Restate word for word the lines of the entries below, starting with the line that holds "(** * MetadataRepository: the" and ending with the line that holds "the model, the", and no others.
§
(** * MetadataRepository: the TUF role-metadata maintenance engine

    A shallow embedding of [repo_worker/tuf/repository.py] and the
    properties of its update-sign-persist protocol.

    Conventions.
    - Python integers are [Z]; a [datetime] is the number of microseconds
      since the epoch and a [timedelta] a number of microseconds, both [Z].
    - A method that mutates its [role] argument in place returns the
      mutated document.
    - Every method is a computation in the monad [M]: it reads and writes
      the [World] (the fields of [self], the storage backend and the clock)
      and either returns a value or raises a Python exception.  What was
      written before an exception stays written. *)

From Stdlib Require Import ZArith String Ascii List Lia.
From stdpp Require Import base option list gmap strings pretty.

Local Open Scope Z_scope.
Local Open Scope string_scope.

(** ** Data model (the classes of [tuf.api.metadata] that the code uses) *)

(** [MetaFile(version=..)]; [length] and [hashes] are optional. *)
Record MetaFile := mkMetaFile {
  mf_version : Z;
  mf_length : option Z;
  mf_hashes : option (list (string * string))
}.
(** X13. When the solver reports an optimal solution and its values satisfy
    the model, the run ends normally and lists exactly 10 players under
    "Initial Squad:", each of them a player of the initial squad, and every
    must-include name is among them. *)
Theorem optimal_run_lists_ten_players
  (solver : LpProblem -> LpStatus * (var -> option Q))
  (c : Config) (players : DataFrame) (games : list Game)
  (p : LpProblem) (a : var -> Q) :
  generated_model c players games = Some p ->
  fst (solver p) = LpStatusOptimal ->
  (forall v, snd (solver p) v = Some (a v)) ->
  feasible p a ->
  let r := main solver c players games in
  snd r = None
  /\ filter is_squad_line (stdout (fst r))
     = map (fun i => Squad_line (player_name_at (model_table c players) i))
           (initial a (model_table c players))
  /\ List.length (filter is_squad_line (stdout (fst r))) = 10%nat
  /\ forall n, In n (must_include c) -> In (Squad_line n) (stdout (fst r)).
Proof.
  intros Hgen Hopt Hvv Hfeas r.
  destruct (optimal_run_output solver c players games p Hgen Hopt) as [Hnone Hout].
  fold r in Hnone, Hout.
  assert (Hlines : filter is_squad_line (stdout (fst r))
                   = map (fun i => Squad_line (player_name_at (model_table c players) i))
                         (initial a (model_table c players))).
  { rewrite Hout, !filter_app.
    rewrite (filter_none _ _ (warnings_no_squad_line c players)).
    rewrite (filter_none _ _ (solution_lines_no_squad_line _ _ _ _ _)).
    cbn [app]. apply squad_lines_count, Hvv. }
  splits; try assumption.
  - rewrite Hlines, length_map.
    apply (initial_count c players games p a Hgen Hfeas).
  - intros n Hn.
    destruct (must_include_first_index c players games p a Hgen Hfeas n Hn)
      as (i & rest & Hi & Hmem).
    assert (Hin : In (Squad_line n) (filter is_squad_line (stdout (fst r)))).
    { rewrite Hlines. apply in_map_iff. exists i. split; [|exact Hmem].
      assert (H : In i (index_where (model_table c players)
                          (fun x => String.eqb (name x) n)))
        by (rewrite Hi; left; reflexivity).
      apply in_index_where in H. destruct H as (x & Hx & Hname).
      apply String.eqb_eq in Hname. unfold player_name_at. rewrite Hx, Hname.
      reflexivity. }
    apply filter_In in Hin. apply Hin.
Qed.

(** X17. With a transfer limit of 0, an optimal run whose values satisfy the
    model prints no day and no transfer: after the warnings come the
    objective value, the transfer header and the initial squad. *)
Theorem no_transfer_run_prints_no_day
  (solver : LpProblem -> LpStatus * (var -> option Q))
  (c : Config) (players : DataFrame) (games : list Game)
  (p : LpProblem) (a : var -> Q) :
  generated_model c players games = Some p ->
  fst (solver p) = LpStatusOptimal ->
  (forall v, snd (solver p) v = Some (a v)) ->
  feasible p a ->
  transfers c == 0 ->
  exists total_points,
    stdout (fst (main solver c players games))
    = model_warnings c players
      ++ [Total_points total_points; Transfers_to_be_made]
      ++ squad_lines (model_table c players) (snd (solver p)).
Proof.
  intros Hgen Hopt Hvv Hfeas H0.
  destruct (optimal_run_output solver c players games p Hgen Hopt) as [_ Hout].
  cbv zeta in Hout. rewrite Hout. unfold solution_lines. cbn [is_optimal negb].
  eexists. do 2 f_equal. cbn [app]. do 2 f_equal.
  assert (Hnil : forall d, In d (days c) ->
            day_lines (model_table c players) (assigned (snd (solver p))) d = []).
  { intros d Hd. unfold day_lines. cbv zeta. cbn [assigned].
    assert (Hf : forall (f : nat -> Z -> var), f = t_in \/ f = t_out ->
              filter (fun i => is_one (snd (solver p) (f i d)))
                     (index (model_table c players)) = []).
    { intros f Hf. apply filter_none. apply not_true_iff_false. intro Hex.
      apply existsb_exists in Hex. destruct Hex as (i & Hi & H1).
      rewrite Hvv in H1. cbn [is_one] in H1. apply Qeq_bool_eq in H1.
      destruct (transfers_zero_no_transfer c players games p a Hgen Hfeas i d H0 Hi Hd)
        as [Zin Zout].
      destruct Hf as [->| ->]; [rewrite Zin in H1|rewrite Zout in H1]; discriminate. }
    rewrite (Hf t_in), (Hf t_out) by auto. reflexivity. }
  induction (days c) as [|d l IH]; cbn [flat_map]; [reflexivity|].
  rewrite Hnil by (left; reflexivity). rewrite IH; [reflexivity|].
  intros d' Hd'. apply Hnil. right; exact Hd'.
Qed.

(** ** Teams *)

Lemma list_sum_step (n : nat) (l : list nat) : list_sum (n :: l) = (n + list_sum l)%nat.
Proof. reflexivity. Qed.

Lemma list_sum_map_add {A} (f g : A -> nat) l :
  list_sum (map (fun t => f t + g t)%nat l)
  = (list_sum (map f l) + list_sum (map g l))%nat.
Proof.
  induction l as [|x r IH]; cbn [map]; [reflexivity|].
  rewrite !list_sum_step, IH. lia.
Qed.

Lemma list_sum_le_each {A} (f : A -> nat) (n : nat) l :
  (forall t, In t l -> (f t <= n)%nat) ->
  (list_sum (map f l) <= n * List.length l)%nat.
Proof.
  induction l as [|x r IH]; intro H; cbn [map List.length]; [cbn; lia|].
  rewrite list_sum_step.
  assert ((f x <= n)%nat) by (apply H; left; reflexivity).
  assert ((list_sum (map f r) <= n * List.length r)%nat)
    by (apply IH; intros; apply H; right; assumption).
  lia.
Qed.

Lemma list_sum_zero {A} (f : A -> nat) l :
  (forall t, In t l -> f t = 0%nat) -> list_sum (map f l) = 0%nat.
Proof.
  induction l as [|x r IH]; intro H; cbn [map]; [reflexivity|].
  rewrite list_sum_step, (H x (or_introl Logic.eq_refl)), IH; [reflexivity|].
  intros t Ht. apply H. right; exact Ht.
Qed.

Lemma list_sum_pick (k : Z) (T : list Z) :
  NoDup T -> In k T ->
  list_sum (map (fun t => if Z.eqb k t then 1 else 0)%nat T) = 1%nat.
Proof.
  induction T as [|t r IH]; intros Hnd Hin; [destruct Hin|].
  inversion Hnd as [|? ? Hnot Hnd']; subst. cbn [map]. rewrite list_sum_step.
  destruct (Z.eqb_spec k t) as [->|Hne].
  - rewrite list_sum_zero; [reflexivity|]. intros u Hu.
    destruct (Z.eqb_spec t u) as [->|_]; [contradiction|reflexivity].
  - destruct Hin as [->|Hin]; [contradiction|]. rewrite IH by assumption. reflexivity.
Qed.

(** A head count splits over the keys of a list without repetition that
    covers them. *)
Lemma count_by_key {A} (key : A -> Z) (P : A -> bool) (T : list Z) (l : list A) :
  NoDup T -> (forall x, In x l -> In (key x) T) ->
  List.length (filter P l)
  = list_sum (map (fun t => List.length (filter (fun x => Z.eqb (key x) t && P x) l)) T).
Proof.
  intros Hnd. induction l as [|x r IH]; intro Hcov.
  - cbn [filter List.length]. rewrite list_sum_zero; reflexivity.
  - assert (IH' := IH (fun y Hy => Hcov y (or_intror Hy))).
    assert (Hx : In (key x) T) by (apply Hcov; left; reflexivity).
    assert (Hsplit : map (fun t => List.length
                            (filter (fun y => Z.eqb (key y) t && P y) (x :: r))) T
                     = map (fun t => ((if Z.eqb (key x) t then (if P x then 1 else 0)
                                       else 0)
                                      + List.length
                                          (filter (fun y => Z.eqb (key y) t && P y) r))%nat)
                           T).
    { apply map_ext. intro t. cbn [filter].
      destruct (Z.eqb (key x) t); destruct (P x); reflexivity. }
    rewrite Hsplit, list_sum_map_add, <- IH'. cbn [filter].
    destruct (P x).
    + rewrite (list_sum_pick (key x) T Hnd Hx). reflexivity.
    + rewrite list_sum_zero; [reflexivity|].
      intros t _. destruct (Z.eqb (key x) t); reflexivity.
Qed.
§
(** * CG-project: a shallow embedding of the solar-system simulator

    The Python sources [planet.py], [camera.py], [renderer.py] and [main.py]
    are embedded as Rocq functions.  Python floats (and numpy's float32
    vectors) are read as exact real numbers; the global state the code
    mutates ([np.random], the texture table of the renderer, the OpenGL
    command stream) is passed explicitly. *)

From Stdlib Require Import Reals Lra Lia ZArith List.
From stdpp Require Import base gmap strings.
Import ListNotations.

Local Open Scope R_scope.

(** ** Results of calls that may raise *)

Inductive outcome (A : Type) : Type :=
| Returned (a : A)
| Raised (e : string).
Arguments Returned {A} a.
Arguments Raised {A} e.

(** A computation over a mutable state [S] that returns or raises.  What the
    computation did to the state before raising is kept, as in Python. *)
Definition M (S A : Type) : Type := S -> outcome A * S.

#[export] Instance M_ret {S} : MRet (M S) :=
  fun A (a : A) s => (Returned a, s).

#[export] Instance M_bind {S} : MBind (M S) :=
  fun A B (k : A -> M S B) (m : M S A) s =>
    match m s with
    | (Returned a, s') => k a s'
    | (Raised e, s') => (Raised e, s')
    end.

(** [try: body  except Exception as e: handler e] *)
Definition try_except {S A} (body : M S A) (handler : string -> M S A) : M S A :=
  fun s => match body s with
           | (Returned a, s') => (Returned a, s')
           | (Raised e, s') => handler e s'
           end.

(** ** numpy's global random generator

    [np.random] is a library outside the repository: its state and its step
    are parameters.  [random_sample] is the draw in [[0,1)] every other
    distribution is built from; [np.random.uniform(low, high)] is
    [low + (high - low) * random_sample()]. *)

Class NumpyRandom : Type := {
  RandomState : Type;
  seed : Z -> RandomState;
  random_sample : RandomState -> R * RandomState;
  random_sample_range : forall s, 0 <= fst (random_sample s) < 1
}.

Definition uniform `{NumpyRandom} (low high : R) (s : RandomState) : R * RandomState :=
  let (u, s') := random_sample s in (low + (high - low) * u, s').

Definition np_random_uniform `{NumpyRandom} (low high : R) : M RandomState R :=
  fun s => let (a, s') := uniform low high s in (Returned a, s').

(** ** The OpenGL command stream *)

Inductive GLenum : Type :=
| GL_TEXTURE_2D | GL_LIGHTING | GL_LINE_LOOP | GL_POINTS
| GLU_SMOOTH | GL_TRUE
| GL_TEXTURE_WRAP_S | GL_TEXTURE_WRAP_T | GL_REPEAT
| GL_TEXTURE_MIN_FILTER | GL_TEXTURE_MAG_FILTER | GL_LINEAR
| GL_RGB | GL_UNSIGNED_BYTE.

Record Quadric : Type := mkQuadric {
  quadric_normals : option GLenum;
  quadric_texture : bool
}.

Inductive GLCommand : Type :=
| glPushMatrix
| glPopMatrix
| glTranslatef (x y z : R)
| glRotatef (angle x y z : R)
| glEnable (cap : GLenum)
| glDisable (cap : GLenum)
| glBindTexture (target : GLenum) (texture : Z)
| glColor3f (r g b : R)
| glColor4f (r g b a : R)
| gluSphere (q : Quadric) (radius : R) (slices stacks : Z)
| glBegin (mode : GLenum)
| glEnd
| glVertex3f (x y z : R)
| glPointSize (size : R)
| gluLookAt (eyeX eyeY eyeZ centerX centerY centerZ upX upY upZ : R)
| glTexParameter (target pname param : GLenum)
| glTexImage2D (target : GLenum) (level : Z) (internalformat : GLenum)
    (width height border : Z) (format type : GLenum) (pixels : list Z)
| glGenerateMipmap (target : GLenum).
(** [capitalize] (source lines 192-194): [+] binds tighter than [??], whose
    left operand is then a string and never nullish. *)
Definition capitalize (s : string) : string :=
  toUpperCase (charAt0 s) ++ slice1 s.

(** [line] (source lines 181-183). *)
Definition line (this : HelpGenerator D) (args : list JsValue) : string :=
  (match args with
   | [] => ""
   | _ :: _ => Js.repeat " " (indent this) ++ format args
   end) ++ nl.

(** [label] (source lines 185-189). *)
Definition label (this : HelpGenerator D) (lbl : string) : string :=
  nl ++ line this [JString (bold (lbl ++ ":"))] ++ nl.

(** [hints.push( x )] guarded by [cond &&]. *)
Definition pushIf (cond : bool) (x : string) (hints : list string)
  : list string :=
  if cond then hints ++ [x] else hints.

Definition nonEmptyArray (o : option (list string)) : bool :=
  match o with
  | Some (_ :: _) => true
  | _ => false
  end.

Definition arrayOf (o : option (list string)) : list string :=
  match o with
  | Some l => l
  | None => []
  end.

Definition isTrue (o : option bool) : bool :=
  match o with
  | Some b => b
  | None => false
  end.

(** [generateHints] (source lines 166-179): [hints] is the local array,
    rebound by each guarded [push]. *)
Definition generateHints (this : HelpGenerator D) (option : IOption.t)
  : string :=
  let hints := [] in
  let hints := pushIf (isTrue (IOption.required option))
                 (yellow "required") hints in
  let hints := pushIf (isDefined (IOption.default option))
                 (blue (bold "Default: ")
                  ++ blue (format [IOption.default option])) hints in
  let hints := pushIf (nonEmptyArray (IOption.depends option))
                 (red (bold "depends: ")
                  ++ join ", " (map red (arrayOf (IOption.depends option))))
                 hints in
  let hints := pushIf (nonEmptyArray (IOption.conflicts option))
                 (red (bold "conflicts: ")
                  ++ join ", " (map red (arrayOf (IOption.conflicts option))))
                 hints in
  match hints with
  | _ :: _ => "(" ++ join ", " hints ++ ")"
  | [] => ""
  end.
§
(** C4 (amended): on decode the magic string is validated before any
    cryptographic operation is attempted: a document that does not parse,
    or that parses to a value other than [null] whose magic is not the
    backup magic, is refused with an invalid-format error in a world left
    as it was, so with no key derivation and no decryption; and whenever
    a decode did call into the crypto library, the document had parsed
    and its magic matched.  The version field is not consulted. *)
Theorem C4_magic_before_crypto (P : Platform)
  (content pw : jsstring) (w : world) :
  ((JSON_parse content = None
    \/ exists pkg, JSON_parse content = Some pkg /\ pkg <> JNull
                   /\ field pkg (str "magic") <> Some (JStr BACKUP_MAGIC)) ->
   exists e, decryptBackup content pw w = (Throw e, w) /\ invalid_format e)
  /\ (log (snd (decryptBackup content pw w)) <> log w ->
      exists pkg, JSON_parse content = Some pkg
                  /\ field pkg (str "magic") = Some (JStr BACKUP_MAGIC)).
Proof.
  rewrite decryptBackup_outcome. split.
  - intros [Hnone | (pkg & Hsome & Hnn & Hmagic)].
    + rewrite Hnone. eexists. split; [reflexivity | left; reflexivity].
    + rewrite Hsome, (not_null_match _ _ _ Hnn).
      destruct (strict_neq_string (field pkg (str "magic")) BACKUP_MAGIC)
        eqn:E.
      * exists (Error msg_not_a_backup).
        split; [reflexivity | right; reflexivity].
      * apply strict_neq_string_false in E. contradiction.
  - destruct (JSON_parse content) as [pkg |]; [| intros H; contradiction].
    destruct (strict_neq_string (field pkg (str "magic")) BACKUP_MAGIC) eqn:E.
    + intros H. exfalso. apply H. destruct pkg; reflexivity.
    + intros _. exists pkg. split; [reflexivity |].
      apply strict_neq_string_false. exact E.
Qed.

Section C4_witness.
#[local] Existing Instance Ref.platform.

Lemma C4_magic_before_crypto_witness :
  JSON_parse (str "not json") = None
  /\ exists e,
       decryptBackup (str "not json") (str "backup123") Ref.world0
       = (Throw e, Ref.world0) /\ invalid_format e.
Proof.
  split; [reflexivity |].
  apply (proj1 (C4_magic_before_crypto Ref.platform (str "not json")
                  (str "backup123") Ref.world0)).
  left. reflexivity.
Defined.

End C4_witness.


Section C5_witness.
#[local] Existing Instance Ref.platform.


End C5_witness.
§
• [EXERCISE OUTPUT]
(** * MetadataRepository: the TUF role-metadata maintenance engine

    A shallow embedding of [repo_worker/tuf/repository.py] and the
    properties of its update-sign-persist protocol.

    Conventions.
    - Python integers are [Z]; a [datetime] is the number of microseconds
      since the epoch and a [timedelta] a number of microseconds, both [Z].
    - A method that mutates its [role] argument in place returns the
      mutated document.
    - Every method is a computation in the monad [M]: it reads and writes
      the [World] (the fields of [self], the storage backend and the clock)
      and either returns a value or raises a Python exception.  What was
      written before an exception stays written. *)

From Stdlib Require Import ZArith String Ascii List Lia.
From stdpp Require Import base option list gmap strings pretty.

Local Open Scope Z_scope.
Local Open Scope string_scope.

(** ** Data model (the classes of [tuf.api.metadata] that the code uses) *)

(** [MetaFile(version=..)]; [length] and [hashes] are optional. *)
Record MetaFile := mkMetaFile {
  mf_version : Z;
  mf_length : option Z;
  mf_hashes : option (list (string * string))
}.
(** X13. When the solver reports an optimal solution and its values satisfy
    the model, the run ends normally and lists exactly 10 players under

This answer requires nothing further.